The EU Convention on Human Rights requires that any interference with people’s human rights must be “necessary in a democratic society.” This is known as the necessity test. The University of Essex study found that none of the risk assessments done prior to the trials were sufficient in proving that live face surveillance technology met this human rights test, largely due to the police department’s use of an overly broad watchlist that included not only people who had been convicted of a crime, but also anyone who had ever been detained by police. According to the researchers, the Met police failed to demonstrate that a surveillance program of this magnitude passed the necessity test.
The system was also found to be wildly inaccurate. Their facial recognition software, contracted from NEC in 2018, found 42 eilible “matches” to the watchlist over the six trials that researchers observed. Of these 42, only eight turned out to be the person in question, meaning that the system falsely flagged 4 in 5 people as suspects. These false matches resulted in real intimidation of innocent people. In one troubling case, the system misidentified a 14-year-old boy, and before the control room verified if he was a match, five officers led him by the wrists to a side street for questioning. Researchers described the boy as “visibly distressed and clearly intimidated,” and said the incident was an example of how the technology encourages physical interventions.
The flaws of facial surveillance are especially telling coming from the United Kingdom, one of the most heavily surveilled nations on earth. The UK has several regulatory agencies tasked with governing surveillance, including the Office of the Biometrics Commissioner, the Information Commissioner’s Office, and the Surveillance Camera Commissioner. It has numerous laws controlling the use of surveillance data, including the Protection of Freedoms Act and the more recent Data Protection Act of 2018.

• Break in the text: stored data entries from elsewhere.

(** ** Notions on ledgers used to state the properties *)

(** The registry without the hours: key, identifier, name and rate of
    every record, in order. *)
Definition registry_view (emps : StdMap.t Employee)
  : list (string * (string * string * float)) :=
  map (fun pair =>
         (fst pair, (id (snd pair), name (snd pair), hourlyRate (snd pair))))
      emps.

(** The records of a pay file that parse, identifiers normalised. *)
Definition records (lines : list PayLine) : list (string * float) :=
  flat_map (fun line =>
              match line with
              | Some (id0, hours) => [(toUpper (trim id0), hours)]
              | None => []
              end)
           lines.

(** One error per record whose identifier is not in the registry. *)
Definition unknown_errors (filename : string) (emps : StdMap.t Employee)
  (recs : list (string * float)) : list (string * string) :=
  map (fun r => (filename, invalid_id_message (fst r)))
      (filter (fun r => negb (StdMap.count (fst r) emps)) recs).

(** The hours of the last record for an identifier, if any. *)
Definition last_hours (id1 : string) (recs : list (string * float))
  : option float :=
  fold_left (fun acc r => if (id1 =? fst r)%string then Some (snd r) else acc)
            recs None.

(** Keys in strictly ascending order, as a [std::map] or [std::set]
    holds and iterates them. *)
Definition ascending (l : list string) : Prop :=
  StronglySorted (fun a b => (a ?= b)%string = Lt) l.

(** The containers of the ledger are what the C++ containers can be:
    keys strictly ascending, and every employee filed under its
    identifier. *)
Definition well_formed (s : PayrollSystem) : Prop :=
  ascending (StdMap.keys (employees s)) /\
  ascending (loadedPayFiles s) /\
  (forall k e, In (k, e) (employees s) ->
               id e = k /\ ascending (StdMap.keys (hoursWorked e))).

(** Every month in some employee's hours map is a processed month. *)
Definition hours_are_processed (s : PayrollSystem) : Prop :=
  forall k e m,
    In (k, e) (employees s) ->
    StdMap.count m (hoursWorked e) = true ->
    In m (processedMonths s).

(** What holds of the ledger whatever is called on it. *)
Definition ledger_invariant (s : PayrollSystem) : Prop :=
  hours_are_processed s /\ errors s = [].

(** What holds besides when [loadPayFile] is only called with the
    default [replace]. *)
Definition months_invariant (s : PayrollSystem) : Prop :=
  ledger_invariant s /\
  NoDup (processedMonths s) /\
  (forall m, In m (processedMonths s) ->
             StdSet.count m (loadedPayFiles s) = true).

(** No trace of the month in the ledger. *)
Definition month_untouched (month : string) (s : PayrollSystem) : Prop :=
  StdSet.count month (loadedPayFiles s) = false /\
  ~ In month (processedMonths s) /\
  (forall k e, In (k, e) (employees s) ->
               StdMap.find month (hoursWorked e) = None).

(** ** Sample data *)

Section Samples.
Local Open Scope float_scope.
Local Open Scope string_scope.

(** The worked example of the specification. *)
Definition alice : Employee :=
  mkEmployee "E1" "Alice" 15.00 [("JAN25", 160)].

(** A registry of two and two months of hours. *)
Definition staff_file : list RegistryLine :=
  [Some ("e1", "Alice", 15.00); Some ("e2", "Bob", 11.00)].

Definition jan25_file : list PayLine :=
  [Some ("e1", 160); Some ("e2", 172)].

Definition feb25_file : list PayLine :=
  [Some ("e1", 150); Some ("e2", 151)].

Definition two_months : PayrollSystem :=
  perform_all
    [OpLoadEmployees (Some staff_file);
     OpLoadPayFile "jan25.txt" false Inputs.NO (Some jan25_file);
     OpLoadPayFile "feb25.txt" false Inputs.NO (Some feb25_file)]
    newPayrollSystem.

Definition staff_only : PayrollSystem :=
  perform_all [OpLoadEmployees (Some staff_file)] newPayrollSystem.

Definition one_month : PayrollSystem :=
  perform_all
    [OpLoadEmployees (Some staff_file);
     OpLoadPayFile "jan25.txt" false Inputs.NO (Some jan25_file)]
    newPayrollSystem.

But existing regulatory frameworks in the United Kingdom are insufficient to govern a new and relatively understudied technology like face surveillance, according to the University of Essex study. Facial recognition in the UK is a form of “overt surveillance” since it is used in cameras that are noticeable and visible to the public. This kind of surveillance requires informed public consent, as set forth in the Surveillance Camera Code of Practice. The researchers found that the Met police failed to meet these informed consent standards, concluding that people were “required to make an informed decision in a very short time-frame, a factor exacerbated by the limits on prior knowledge amongst the public.”
Making matters worse, the researchers could identify no specific laws to authorize the use of facial recognition, leaving police with no explicit legal precedent for their trials. Face surveillance poses unprecedented threats to personal privacy and civil liberties, and the concerns surrounding the live face surveillance trial in the UK highlight the need for laws specific to face surveillance. Folding the technology into existing surveillance law is simply not enough.
Though the Met police use of face recognition was only a trial, it has launched an intense national debate about the public use of this technology. While the Home Office supports the police trials, Members of Parliament in the Science and Technology Committee have recently stepped in and called for a moratorium on live facial recognition until proper regulations are in place, emphasizing that “a legislative framework on the use of these technologies is urgently needed”.
In the United States, government agencies have taken a more dangerous approach than open trials, largely rolling out the technology in secret, and without any of the privacy specific regulatory infrastructure present in the UK. But we at the ACLU of Massachusetts are fighting back, working to ban the use of the technology in municipalities and to pass a statewide moratorium on government use.
We are at a critical moment, before the technology has come into widespread use by government agencies in Massachusetts. Every time face recognition is subjected to scrutiny, as it was in this case in the UK, we find more and more reasons to be concerned. We must press pause now, before it’s too late.